Would you write out the lines from the one containing "#[global] Instance result_ret" to the end of the records below, exactly and in full, please?

*** MATERIAL TO PROCESS Section Begins ***

(** * Gameboy bus decoder: a shallow embedding of [gameboy/pd.py],
    [gameboy/lookups.py], [gameboy/utils.py] and
    [gameboy/hardware_constants.py], and the properties of the decoder
    that the design document states about them.

    Conventions of the embedding:
    - a Python [int] is a [Z]; a value that may be [None] is an [option];
    - a [dict] is a [gmap]; a [list] or [tuple] is a [list];
    - a [str] is a [string] (code points below 256);
    - an uncaught exception is the [Raise] case of [result]: it leaves
      [Decoder.decode], so the session ends with it;
    - the calls of [self.put] are collected, in order, in the field [out]
      of the decoder state. *)

From Stdlib Require Import ZArith NArith Lia.
From Stdlib Require Ascii String.
Export Ascii (ascii(..)).
Import Ascii.AsciiSyntax.
Delimit Scope char_scope with char.
From stdpp Require Import base option list gmap strings fin_maps.

Open Scope Z_scope.

(* ===================================================================== *)
(** ** Exceptions *)
(* ===================================================================== *)

Inductive exn : Type :=
| TypeError
| IndexError
| ValueError
| AttributeError
| KeyError.

Inductive result (A : Type) : Type :=
| Ok (a : A)
| Raise (e : exn).

Arguments Ok {A} a.
Arguments Raise {A} e.

#[global] Instance result_ret : MRet result := @Ok.

#[global] Instance result_bind : MBind result :=
  fun A B f m => match m with Ok a => f a | Raise e => Raise e end.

*** MATERIAL TO PROCESS Section Ends ***

## YOUR RESPONSE
#[global] Instance result_ret : MRet result := @Ok.

#[global] Instance result_bind : MBind result :=
  fun A B f m => match m with Ok a => f a | Raise e => Raise e end.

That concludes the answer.